Случалось и по-другому: богатый купец хранил в башне товар, обязуясь в лихую годину обеспечить ее защитников оружием и жалованием. Со временем его фамилия могла превратиться в башенное «имя»: башня Рентерна, допустим, или же башня Эппинга.
Менялись принципы фортификации, средневековые укрепления теряли свою важность, разрушались постройки, давшие когда-то башням их имена, вымирали некогда славные купеческие династии.
Вспоминая тридцатые — сороковые годы XIX века, архивариус Хансен писал, что даже в официальных бумагах Таллинского магистрата башни городской стены перечислялись лишь по номерам.

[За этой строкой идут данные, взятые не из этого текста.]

Definition a_string (j : json) : option string := match j with JStr s => Some s | _ => None end.
Definition member {A} (values : list (string * A)) (j : json) : option A :=
  match j with JStr s => dict_get s values | _ => None end.
Fixpoint all_of {A} (f : json → option A) (l : list json) : option (list A) :=
  match l with
  | [] => Some []
  | j :: l => match f j, all_of f l with Some a, Some r => Some (a :: r) | _, _ => None end
  end.
Definition list_of {A} (f : json → option A) (j : json) : option (list A) :=
  match j with JArr l => all_of f l | _ => None end.
Definition lengths {A} (lo hi : nat) (l : list A) : bool :=
  bool_decide (lo ≤ length l ∧ length l ≤ hi)%nat.

Definition MatchSchema_validate (j : json) : option MatchSchema :=
  match fields_of ["incident_type"; "conditions"] j with
  | None => None
  | Some d =>
      match field "incident_type" (checked (λ s, (1 <=? str_len s) && (str_len s <=? 64) &&
                                              str_forallb type_char s) a_string) d,
            field "conditions" (checked (lengths 1 20) (list_of a_string)) d with
      | Some t, Some c => Some {| match_incident_type := t; match_conditions := c |}
      | _, _ => None
      end
  end.

Definition EvidenceSchema_validate (j : json) : option (list RequiredEvidence) :=
  match fields_of ["required"] j with
  | Some d => field "required" (checked (lengths 1 20)
                                  (list_of (member RequiredEvidence_values))) d
  | None => None
  end.

Definition PreconditionsSchema_validate (j : json) : option PreconditionsSchema :=
  match fields_of ["max_target_pods"; "controller_managed"] j with
  | None => None
  | Some d =>
      match field "max_target_pods" (checked (λ z, (1 <=? z) && (z <=? 10)) lax_int) d,
            field "controller_managed" lax_bool d with
      | Some n, Some c => Some {| max_target_pods := n; pre_controller_managed := c |}
      | _, _ => None
      end
  end.

Definition ActionSchema_validate (j : json) : option ActionType :=
  match fields_of ["type"] j with
  | Some d => field "type" (λ j, match j with JStr s => ActionType_of_value s | _ => None end) d
  | None => None
  end.

Definition VerificationSchema_validate (j : json) : option VerificationSchema :=
  match fields_of ["timeout"; "conditions"] j with
  | None => None
  | Some d =>
      match field "timeout" (checked duration_valid a_string) d,
            field "conditions" (checked (lengths 1 20) (list_of a_string)) d with
      | Some t, Some c => Some {| verify_timeout := t; verify_conditions := c |}
      | _, _ => None
      end
  end.

Definition RollbackSchema_validate (j : json) : option bool :=
  match fields_of ["enabled"] j with Some d => field "enabled" lax_bool d | None => None end.

(** [validate_action_contract]. *)
Definition action_contract (r : RunbookDocument) : bool :=
  let metadata := ACTION_REGISTRY r.(rb_action) in
  forallb (λ e, bool_decide (Environment_value e ∈ metadata.(allowed_environments)))
    r.(rb_environments) &&
  (negb r.(rb_rollback) || metadata.(rollback_capable)).

Definition document_fields : list string :=
  ["id"; "version"; "environments"; "match"; "evidence"; "preconditions"; "action"; "verify";
   "rollback"].

(** [RunbookDocument.model_validate]; [None] is a [ValidationError]. *)
Definition RunbookDocument_validate (j : json) : option RunbookDocument :=
  match fields_of document_fields j with
  | None => None
  | Some d =>
      match field "id" (checked (λ s, (3 <=? str_len s) && (str_len s <=? 255) && slug false s)
                          a_string) d,
            field "version" (checked (Z.leb 1) lax_int) d,
            field "environments" (checked (λ l, negb (bool_decide (l = [])))
                                    (list_of (member RunbookEnvironment_values))) d,
            field "match" MatchSchema_validate d, field "evidence" EvidenceSchema_validate d,
            field "preconditions" PreconditionsSchema_validate d,
            field "action" ActionSchema_validate d,
            field "verify" VerificationSchema_validate d,
            field "rollback" RollbackSchema_validate d with
      | Some i, Some v, Some es, Some m, Some ev, Some p, Some a, Some vf, Some rb =>
          let r := {| rb_id := i; rb_version := v; rb_environments := es; rb_match := m;
                      rb_evidence := ev; rb_preconditions := p; rb_action := a;
                      rb_verify := vf; rb_rollback := rb |} in
          if action_contract r then Some r else None
      | _, _, _, _, _, _, _, _, _ => None
      end
  end.
End schema.

(** ** The YAML document *)

(** What the parser composes: a scalar of the JSON types (by its tag), a scalar
    of another type by its [str] (a timestamp), a sequence or a mapping. *)
Inductive yaml_node : Type :=
| NodeScalar (j : json)
| NodeOther (text : string)
| NodeSequence (l : list yaml_node)
| NodeMapping (l : list (yaml_node * yaml_node)).

Inductive yaml : Type :=
| YScalar (j : json)
| YOther (text : string)
| YList (l : list yaml)
| YDict (l : list (yaml * yaml)).
(** The last assignments of a run. *)
Definition close (plan : Plan) (status : RecordStatus) (state : IncidentState) (details : dict)
    (event : string) (result : string) (metadata : dict) : M (World X) unit :=
  do! set_proposal plan.(p_proposal) (set_prop_status status);
  do! set_runbook_execution plan.(p_runbook_execution) (set_rbx_status status);
  do! move state (Some details);
  do! audit event None None None result metadata;
  commit.

Definition resolve (plan : Plan) (attempt : Z) : M (World X) unit :=
  close plan SUCCEEDED RESOLVED [("verification_attempt", JInt attempt)]
    "INCIDENT_RESOLVED" "SUCCEEDED" [].

Definition run_out (plan : Plan) : M (World X) unit :=
  close plan FAILED ESCALATED [("reason", JStr "maximum remediation attempts reached")]
    "INCIDENT_ESCALATED" "FAILED" [("attempts", JInt settings.(max_remediation_attempts))].

(** Between two attempts: look again, and ask the policy about the new target. *)
Definition prepare_retry (plan : Plan) (attempt : Z) : M (World X) (option PodState) :=
  do! move EXECUTING (Some [("retry", JInt (attempt + 1))]);
  let! refreshed := collect_target in
  let current_pod := match unhealthy_pods refreshed with [p] => Some p | _ => None end in
  do! match current_pod with
      | Some pod =>
          let! '(_, policy) := evaluate_pod plan pod in
          raise_if (negb policy.(pr_allowed))
            (cw_error_status "RETRY_POLICY_DENIED"
               "Policy denied the newly discovered retry target" 403)
      | None => ret tt
      end;
  do! commit;
  ret current_pod.

(** The loop [for attempt in range(1, max_remediation_attempts + 1)]; [remaining]
    iterations are left. *)
Fixpoint remediate (remaining : nat) (plan : Plan) (policy : PolicyResult) (attempt : Z)
    (current_pod : option PodState) (last : option VerificationResult)
  : M (World X) PipelineOutcome :=
  match remaining with
  | O =>
      do! run_out plan;
      ret (outcome ESCALATED plan policy last settings.(max_remediation_attempts))
  | S remaining =>
      do! execute_attempt plan attempt current_pod;
      let! v := verify_attempt plan attempt in
      if v.(vr_success) then
        do! resolve plan attempt;
        ret (outcome RESOLVED plan policy (Some v) attempt)
      else if attempt <? settings.(max_remediation_attempts) then
        let! current_pod := prepare_retry plan attempt in
        remediate remaining plan policy (attempt + 1) current_pod (Some v)
      else remediate remaining plan policy (attempt + 1) current_pod (Some v)
  end.

(** [_process]. *)
Definition process : M (World X) PipelineOutcome :=
  let! evidence := gather in
  let! '(pod, runbook, runbook_execution) := classify_target evidence in
  let! plan := propose pod runbook runbook_execution in
  let! policy := decide_policy plan pod in
  if negb policy.(pr_allowed) then withhold plan policy
  else
    do! begin plan;
    remediate (Z.to_nat settings.(max_remediation_attempts)) plan policy 1 (Some pod) None.
Lemma write_record_run existing o a (w w' : World X) id :
  write_record existing o a w = (Ok id, w') → records_ok w.(work).(alert_records) →
  select_one (known_as a.(al_source) a.(al_fingerprint)) w.(work).(alert_records) = existing →
  w'.(work).(incidents) = w.(work).(incidents) ∧ records_ok w'.(work).(alert_records) ∧
  ∃ r, select_one (known_as a.(al_source) a.(al_fingerprint)) w'.(work).(alert_records) = Some r ∧
    w'.(work).(alert_records) !! id = Some r ∧ r.(alr_payload_digest) = a.(al_payload_digest) ∧
    r.(alr_incident_id) = match o with Some i => Some i | None => existing ≫= alr_incident_id end.
Proof.
  intros Hrun Hok Hsel. destruct existing as [r|]; simpl in Hrun.
  - apply bind_ok in Hrun as (now & w1 & H1 & Hrun). injection H1 as _ <-.
    run_inv Hrun. simpl. apply select_one_Some in Hsel as [Hk [id Hr]].
    destruct (Hok id r Hr) as [<- _]. apply known_as_spec in Hk as [<- <-].
    assert (records_ok (alter (refreshed o a now) (alr_id r) w.(work).(alert_records))) as Hok'
      by by apply records_ok_alter.
    assert (alter (refreshed o a now) (alr_id r) w.(work).(alert_records) !! alr_id r =
            Some (refreshed o a now r)) as Hl by by rewrite lookup_alter_eq, Hr.
    split_and!; [done|done|]. exists (refreshed o a now r). split_and!; [|done|done|by destruct o].
    exact (records_ok_select _ _ _ Hok' Hl).
  - apply bind_ok in Hrun as (received & w1 & H1 & Hrun). injection H1 as _ <-.
    apply bind_ok in Hrun as (id1 & w2 & H2 & Hrun). injection H2 as _ <-.
    apply bind_ok in Hrun as (now & w3 & H3 & Hrun). injection H3 as _ <-.
    run_inv Hrun. simpl. set (r := new_alert_record id1 o a received now) in *.
    assert (records_ok (<[id1 := r]> w.(work).(alert_records))) as Hok'
      by by apply records_ok_insert.
    assert ((<[id1 := r]> w.(work).(alert_records)) !! id1 = Some r) as Hl by apply lookup_insert_eq.
    split_and!; [done|done|]. exists r. split_and!; [|done|done|by destruct o].
    exact (records_ok_select _ _ _ Hok' Hl).
Qed.

(** A known payload: only the time and the count of the record change. *)
Lemma deduplicate_run r a (w : World X) :
  w.(work).(alert_records) !! r.(alr_id) = Some r →
  ∃ now w', deduplicate correlation_id r.(alr_id) a w =
    (Ok {| air_alert_id := uuid_str r.(alr_id);
           air_incident_id := uuid_str <$> r.(alr_incident_id); air_duplicate := true;
           air_created_incident := false; air_status := AlertStatus_value r.(alr_status) |}, w') ∧
    w'.(work).(alert_records) =
      alter (repeat_received now) r.(alr_id) w.(work).(alert_records) ∧
    w'.(work).(incidents) = w.(work).(incidents) ∧
    w'.(work).(incident_events) = w.(work).(incident_events) ∧
    w'.(work).(notifications) = w.(work).(notifications) ∧ w'.(trace) = w.(trace).
Proof.
  intros Hr. unfold deduplicate.
  rewrite (bind_step utc_now _ w (rt_now w.(ext)).1 (set_ext (rt_now w.(ext)).2 w)) by done.
  set (now := (rt_now (ext w)).1). set (w1 := set_ext _ w).
  set (w2 := set_work (upd_alert_records (alter (repeat_received now) (alr_id r))
                         w1.(work)) w1).
  rewrite (bind_step _ _ w1 tt w2) by done.
  rewrite (bind_step _ _ w2 (repeat_received now r) w2)
    by (apply deref_ok; simpl; by rewrite lookup_alter_eq, Hr).
  exists now. unfold record_audit, bind, ret, uuid4, utc_now, external, update_db, modify, flush.
  simpl. eexists. by split_and!.
Qed.

(** A payload that is new for its fingerprint. *)
Lemma ingest_new_run a (w w' : World X) res :
  ingest a w = (Ok res, w') → records_ok w.(work).(alert_records) →
  let old := select_one (known_as a.(al_source) a.(al_fingerprint)) w.(work).(alert_records) in
  old ≫= same_payload a = None →
  let live := match named_incident old w.(work) with
              | Some i => negb (is_terminal i.(inc_state)) | None => false end in
  records_ok w'.(work).(alert_records) ∧
  res.(air_created_incident) = bool_decide (a.(al_status) = ALERT_FIRING) && negb live ∧
  ∃ r, select_one (known_as a.(al_source) a.(al_fingerprint)) w'.(work).(alert_records) = Some r ∧
    r.(alr_payload_digest) = a.(al_payload_digest) ∧
    w'.(work).(alert_records) !! r.(alr_id) = Some r ∧
    res.(air_alert_id) = uuid_str r.(alr_id) ∧ res.(air_duplicate) = false ∧
    if res.(air_created_incident) then
      ∃ id i, r.(alr_incident_id) = Some id ∧ res.(air_incident_id) = Some (uuid_str id) ∧
        w.(work).(incidents) !! id = None ∧ i.(inc_state) = DETECTED ∧
        w'.(work).(incidents) = <[id := i]> w.(work).(incidents)
    else
      w'.(work).(incidents) = w.(work).(incidents) ∧
      res.(air_incident_id) = uuid_str ∘ inc_id <$> named_incident old w.(work) ∧
      r.(alr_incident_id) = match named_incident old w.(work) with
                            | Some i => Some i.(inc_id) | None => old ≫= alr_incident_id end.
Proof.
  intros Hrun Hok old Hnew live. unfold ingest_one in Hrun.
  apply bind_ok in Hrun as (o & w0 & H0 & Hrun). injection H0 as <- <-. fold old in Hrun. rewrite Hnew in Hrun.
  apply bind_ok in Hrun as ([iid created] & w1 & H1 & Hrun).
  apply incident_for_run in H1 as (Hrec & Hcr & Hinc).
  apply bind_ok in Hrun as (aid & w2 & H2 & Hrun).
  rewrite <- Hrec in Hok. apply write_record_run in H2 as (Hi2 & Hok2 & r & Hsel & Hl & Hd & Hri);
    [|done|by rewrite Hrec].
  assert (same_db alert_tables w2 w') as Hs.
  { refine (evolves_run _ _ _ _ _ _ Hrun). destruct iid; evolve. apply report_alert_alerts. }
  injection Hs as Hsr Hsi. rewrite <- Hsr in Hsel, Hl, Hok2. rewrite <- Hsi in Hi2.
  apply bind_ok in Hrun as (u & w3 & _ & Hrun). apply ret_ok in Hrun as [-> _]. simpl.
  assert (aid = r.(alr_id)) as -> by (symmetry; apply (Hok2 aid r Hl)).
  split_and!; [done| |exists r; split_and!; try done].
  - rewrite Hcr. unfold live. by destruct (named_incident old w.(work));
      rewrite ?negb_involutive.
  - rewrite Hi2. destruct created.
    + destruct Hinc as (id & i & -> & Hn & _ & Hst & Hw). exists id, i. by split_and!.
    + destruct Hinc as [-> Hw]. split_and!; [done| |].
      * by destruct (named_incident old _).
      * rewrite Hri. by destruct (named_incident old _).
Qed.
End runs.

(** ** Properties *)

Section properties.
Context {X : Type} `{!Runtime X}.
Context (settings : Settings) (correlation_id : string).
Abbreviation ingest := (ingest_one (X:=X) settings correlation_id).

(** The record an alert has. *)
Definition record_of (a : NormalizedAlert) (d : Database) : option AlertRecord :=
  select_one (known_as a.(al_source) a.(al_fingerprint)) d.(alert_records).

Lemma same_payload_Some a r r' : same_payload a r = Some r' ↔
  r' = r ∧ r.(alr_payload_digest) = a.(al_payload_digest).
Proof.
  unfold same_payload. destruct (String.eqb _ _) eqn:E; boolify; naive_solver.
Qed.

(** What a repeated delivery does: it returns the record and its incident, and
    counts. *)
Lemma ingest_known_run a r (w : World X) :
  records_ok w.(work).(alert_records) → record_of a w.(work) = Some r →
  r.(alr_payload_digest) = a.(al_payload_digest) →
  ∃ now w', ingest a w =
    (Ok {| air_alert_id := uuid_str r.(alr_id);
           air_incident_id := uuid_str <$> r.(alr_incident_id); air_duplicate := true;
           air_created_incident := false; air_status := AlertStatus_value r.(alr_status) |}, w') ∧
    w'.(work).(alert_records) =
      alter (repeat_received now) r.(alr_id) w.(work).(alert_records) ∧
    w'.(work).(incidents) = w.(work).(incidents) ∧
    w'.(work).(incident_events) = w.(work).(incident_events) ∧
    w'.(work).(notifications) = w.(work).(notifications) ∧ w'.(trace) = w.(trace).
Proof.
  intros Hok Hr Hd. unfold ingest_one. fold (record_of a).
  rewrite (bind_step _ _ w (record_of a w.(work)) w) by done. rewrite Hr. simpl.
  assert (same_payload a r = Some r) as -> by by apply same_payload_Some.
  apply deduplicate_run. apply select_one_Some in Hr as [_ [id Hr]].
  by destruct (Hok id r Hr) as [-> _].
Qed.

(** The record of a known payload is found again after it was counted. *)
Lemma record_of_repeat a r now d d' :
  records_ok d.(alert_records) → record_of a d = Some r →
  d'.(alert_records) = alter (repeat_received now) r.(alr_id) d.(alert_records) →
  records_ok d'.(alert_records) ∧ record_of a d' = Some (repeat_received now r).
Proof.
  intros Hok Hr E. unfold record_of in *. rewrite E.
  assert (records_ok (alter (repeat_received now) r.(alr_id) d.(alert_records))) as Hok'
    by by apply records_ok_alter.
  split; [done|]. apply select_one_Some in Hr as [Hk [id Hr]].
  destruct (Hok id r Hr) as [<- _]. apply known_as_spec in Hk as [<- <-].
  apply (records_ok_select _ r.(alr_id) (repeat_received now r)); [done|].
  by rewrite lookup_alter_eq, Hr.
Qed.
(** A processed incident: the result reports its proposal and nothing happens. *)
Lemma process_again alert' (w : World X) q i :
  incident_proposal iid w.(work) = Some q → w.(work).(incidents) !! iid = Some i →
  ∃ r, process_alert settings exe evidence loader opa iid alert' w = (Ok r, w) ∧
    r.(rp_action) = Some q.(prop_action_type) ∧
    r.(rp_incident_id) = i.(inc_id) ∧ r.(rp_state) = i.(inc_state) ∧
    r.(rp_risk_score) = i.(inc_risk_score).
Proof.
  intros Hq Hi. unfold process_alert.
  rewrite (bind_step _ _ w (incident_proposal iid w.(work)) w) by done. rewrite Hq.
  unfold processing_result. rewrite (bind_step _ _ w i w) by by apply deref_ok.
  eexists. split; [reflexivity|]. by split_and!.
Qed.

Lemma carry_out_result runbook t pid policy (w w' : World X) r :
  carry_out settings exe iid runbook t pid policy w = (Ok r, w') →
  r.(rp_action) = Some runbook.(rb_action) ∧
  ∃ i, w'.(work).(incidents) !! iid = Some i ∧ r.(rp_incident_id) = i.(inc_id) ∧
    r.(rp_state) = i.(inc_state) ∧ r.(rp_risk_score) = i.(inc_risk_score).
Proof.
  intros Hrun. assert (∃ w0 d, processing_result iid (Some runbook.(rb_action)) d w0 = (Ok r, w'))
    as (w0 & d & H0).
  { unfold carry_out, deny in Hrun. destruct (negb (pr_allowed policy)); [|destruct (_ && _)];
      repeat lazymatch type of Hrun with
      | processing_result _ _ _ _ = _ => fail
      | bind _ _ _ = _ => apply bind_ok in Hrun as (? & ? & _ & Hrun)
      end; eauto. }
  by apply processing_result_ok in H0 as (-> & ? & ?).
Qed.

(** C5: an incident is acted on once.  When a run returned with an action, running
    the workflow again for the same incident, with the same alert or another,
    reports the same action, state and risk, and changes nothing at all: it reads
    no cluster, asks no policy and issues no call. *)
Theorem process_once alert' (w w1 : World X) r action :
  run_process w = (Ok r, w1) → r.(rp_action) = Some action →
  ∃ r', process_alert settings exe evidence loader opa iid alert' w1 = (Ok r', w1) ∧
    r'.(rp_action) = Some action ∧ r'.(rp_incident_id) = r.(rp_incident_id) ∧
    r'.(rp_state) = r.(rp_state) ∧ r'.(rp_risk_score) = r.(rp_risk_score).
Proof.
  intros Hrun Hact.
  enough (∃ q i, incident_proposal iid w1.(work) = Some q ∧ q.(prop_action_type) = action ∧
    w1.(work).(incidents) !! iid = Some i ∧ r.(rp_incident_id) = i.(inc_id) ∧
    r.(rp_state) = i.(inc_state) ∧ r.(rp_risk_score) = i.(inc_risk_score))
    as (q & i & Hq & <- & Hi & -> & -> & ->).
  { exact (process_again alert' w1 q i Hq Hi). }
  unfold process_alert in Hrun. apply bind_ok in Hrun as (o & w0 & H0 & Hrun).
  injection H0 as <- <-. fold (incident_proposal iid w.(work)) in Hrun.
  destruct (incident_proposal iid w.(work)) as [p|] eqn:Hp.
  { apply processing_result_ok in Hrun as (-> & Ha & i & Hi). exists p, i.
    split_and!; [done|congruence|by destruct Hi as (? & ? & ? & ?)..]. }
  apply bind_ok in Hrun as (i & w2 & H2 & Hrun). apply deref_ok in H2 as [_ ->].
  apply bind_ok in Hrun as (u & w3 & H3 & Hrun). apply bind_ok in Hrun as (t & w4 & H4 & Hrun).
  apply (evolves_run (same_db proposals_view)) in H3; [|by destruct (bool_decide _); evolve; apply advance_view].
  apply (evolves_run _ _ _ _ _ (collect_evidence_view _ _ _)) in H4.
  unfold follow_runbook in Hrun. apply bind_ok in Hrun as (v & w5 & H5 & Hrun).
  apply (evolves_run _ _ _ _ _ (advance_view _ _ _ _)) in H5.
  apply bind_ok in Hrun as (j & w6 & H6 & Hrun). apply deref_ok in H6 as [_ ->].
  destruct (match_runbook _ _ _ _) as [runbook|e] eqn:Hm.
  2: { destruct (String.eqb _ _); [|done]. unfold no_runbook in Hrun.
       apply bind_ok in Hrun as (a & w7 & _ & Hrun). apply bind_ok in Hrun as (b & w8 & _ & Hrun).
       apply bind_ok in Hrun as (c & w9 & _ & Hrun). by apply ret_ok in Hrun as [-> _]. }
  apply bind_ok in Hrun as (x & w7 & H7 & Hrun).
  apply (evolves_run _ _ _ _ _ (select_runbook_view _ _ _ _ _)) in H7.
  apply bind_ok in Hrun as ([pid risk] & w8 & H8 & Hrun).
  apply bind_ok in Hrun as (policy & w9 & H9 & Hrun).
  apply propose_action_view in H8 as (p & Hpi & Hpa & Hview).
  apply (evolves_run _ _ _ _ _ (ask_policy_view _ _ _ _ _ _ _)) in H9.
  pose proof (carry_out_result _ _ _ _ _ _ _ Hrun) as (Ha & k & Hk).
  apply (evolves_run _ _ _ _ _ (carry_out_view _ _ _ _ _ _ _)) in Hrun.
  unfold same_db, stable in *.
  destruct (incident_proposal_new iid w.(work) w1.(work) pid p Hp Hpi) as (q & Hq & Hqa).
  { by rewrite Hrun, H9, Hview, H7, H5, H4, H3. }
  exists q, k. split_and!; [done|congruence|by destruct Hk as (? & ? & ? & ?)..].
Qed.
End properties.
Lemma shared_claim_holds n (g g' : GuardState X) :
  claim_nonce settings n g = (Ok tt, g') →
  ∃ t, redis_now g.(gs_env) ≤ t ≤ redis_now g'.(gs_env) ∧
    redis_holds (nonce_key n) (t + seconds (nonce_ttl settings)) g'.(gs_env) ∧
    ∀ e, redis_holds (nonce_key n) e g.(gs_env) → e ≤ t.
Proof.
  unfold claim_nonce, bind at 1, gets. rewrite Hconfigured. intros Hrun.
  apply bind_ok in Hrun as (a & g1 & H1 & Hrun). unfold environ in H1.
  destruct (redis_set_nx _ _ _) as [a' x] eqn:Hset. injection H1 as -> <-.
  destruct a as [claimed| | |e]; [|destruct (claim_unavailable n (set_gs_env x g)) as [e He]; congruence..|done].
  apply raise_if_ok in Hrun as [Hc ->]. apply negb_false_iff in Hc as ->.
  by apply redis_set_new in Hset.
Qed.

Definition redis_memory : NonceMemory X settings := {|
  guard_now := λ g, redis_now g.(gs_env); wall_offset := redis_offset;
  remembers := λ n e g, redis_holds (nonce_key n) e g.(gs_env);
  wall_kept := shared_wall; wall_follows := shared_follows;
  claim_kept := shared_claim_kept; rate_kept := shared_rate_kept;
  claim_holds := shared_claim_holds;
|}.
End redis.

(** ** The rate counts *)

Section rate.
Context {X : Type} `{!GuardEnv X} (settings : Settings).
Abbreviation maximum := (settings.(tetragon_webhook_max_events_per_minute)).
(* ===== verification/Security.v ===== *)
(** * Runtime-security events

    [security/schemas.py], [security/normalization.py] and [security/service.py]:
    the strict schema of an event of the forwarder, its canonical fingerprint and
    its redacted payload, and its ingestion, which opens an incident and proposes a
    quarantine that nothing here carries out.  The caller commits. *)

From S2P Require Import Prelude PyFloat Json Sha256 Effects Rbac Actions Risk StateMachine.
From S2P Require Import Models World Redaction Config AuditLog History Memory Notifications.
From S2P Require Import ApprovalRequests Incidents Kubernetes Opa Mutations Pipeline Alerts.
From S2P Require Import Telemetry.

(** ** The schema *)

Record ProcessDetails := { binary : string; parent_binary : option string }.
Record NetworkDetails := {
  destination_host : string;
  destination_port : Z;
  protocol : string;
}.

Definition ProcessDetails_valid (p : ProcessDetails) : bool :=
  length_within 1 512 p.(binary) &&
  match p.(parent_binary) with Some s => str_len s <=? 512 | None => true end.
Definition NetworkDetails_valid (n : NetworkDetails) : bool :=
  length_within 1 253 n.(destination_host) && bounded 1 65535 n.(destination_port) &&
  bool_decide (n.(protocol) ∈ ["tcp"; "udp"]).

Definition ProcessDetails_dump (p : ProcessDetails) : json :=
  JObj [("binary", JStr p.(binary)); ("parent_binary", JOptStr p.(parent_binary))].
Definition NetworkDetails_dump (n : NetworkDetails) : json :=
  JObj [("destination_host", JStr n.(destination_host));
        ("destination_port", JInt n.(destination_port)); ("protocol", JStr n.(protocol))].

Record TetragonSecurityEvent := {
  ts_source : string;
  ts_event_type : SecurityCategory;
  ts_severity : string;
  ts_environment : Environment;
  ts_namespace : string;
  ts_pod : string;
  ts_workload : option string;
  ts_container : string;
  ts_process : option ProcessDetails;
  ts_network : option NetworkDetails;
  ts_policy : string;
  ts_timestamp : datetime;
  ts_evidence_ref : string;
  ts_workload_labels : list (string * string);
  ts_secrets_or_data_exposure : bool;
}.

(** [KUBERNETES_NAME.fullmatch]. *)
Definition name_edge (c : ascii) : bool := is_lower c || is_digit c.
Definition name_middle (c : ascii) : bool := name_edge c || Ascii.eqb c "-" || Ascii.eqb c ".".
Definition kubernetes_name (s : string) : bool :=
  match s, str_rev s with
  | String.String first _, String.String last _ =>
      name_edge first && str_forallb name_middle s && name_edge last
  | _, _ => false
  end.

(** [EVIDENCE_REFERENCE.fullmatch]. *)
Definition reference_char (c : ascii) : bool := is_alnum c || one_of "._:/-" c.
Definition evidence_reference (s : string) : bool :=
  starts_with "tetragon:" s &&
  let tail := String.substring 9 (String.length s - 9) s in
  (1 <=? str_len tail) && (str_len tail <=? 500) && str_forallb reference_char tail.

Definition ALLOWED_LABELS : list string :=
  ["cloudward.io/demo-target"; "cloudward.io/environment"; "cloudward.io/criticality";
   "app.kubernetes.io/name"].

Definition bound_labels (labels : list (string * string)) : bool :=
  (Z.of_nat (length labels) <=? 12) &&
  forallb (λ kv, bool_decide (kv.1 ∈ ALLOWED_LABELS)) labels &&
  forallb (λ kv, (str_len kv.1 <=? 128) && (str_len kv.2 <=? 128)) labels.

(** The policies that may report, with their category. *)
Definition EXPECTED_POLICIES : list (string * SecurityCategory) :=
  [("cloudward-s1-unexpected-shell", SUSPICIOUS_PROCESS);
   ("cloudward-s2-unexpected-egress", UNEXPECTED_EGRESS);
   ("cloudward-s3-privilege-attempt", PRIVILEGE_BEHAVIOR)].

Но и он, будучи в ту пору ребенком, твердо знал: для Длинного Германа и Толстой Маргариты было сделано исключение — их имена неизменно оставались у горожан на слуху.
Вероятно, первые попытки объяснить колоритные прозвища башен были предприняты безвестными авторами таллинских легенд и преданий именно тогда — лет двести тому назад.
* * *
Чаще всего рассказывают так: жили когда-то давным-давно в Таллине ладный долговязый парень и пухленькая девчушка. Звали их соответственно Германом и Маргаритой.
Принадлежали они, надо понимать, к небогатым горожанам, селившимся за крепостной стеной: Герман жил в предместье Кассисаба, относящемся к юрисдикции Верхнего города, Маргарита — в рыбацком форштадте Нижнего города, нынешнем районе Каламая.
Повстречавшись раз на рынке, шумевшем каждый будний день у стен ратуши, молодые люди поняли, что созданы друг для друга. Да только родители их были категорически против брака, и потому видеться они могли только вдали от их глаз — в Старом городе.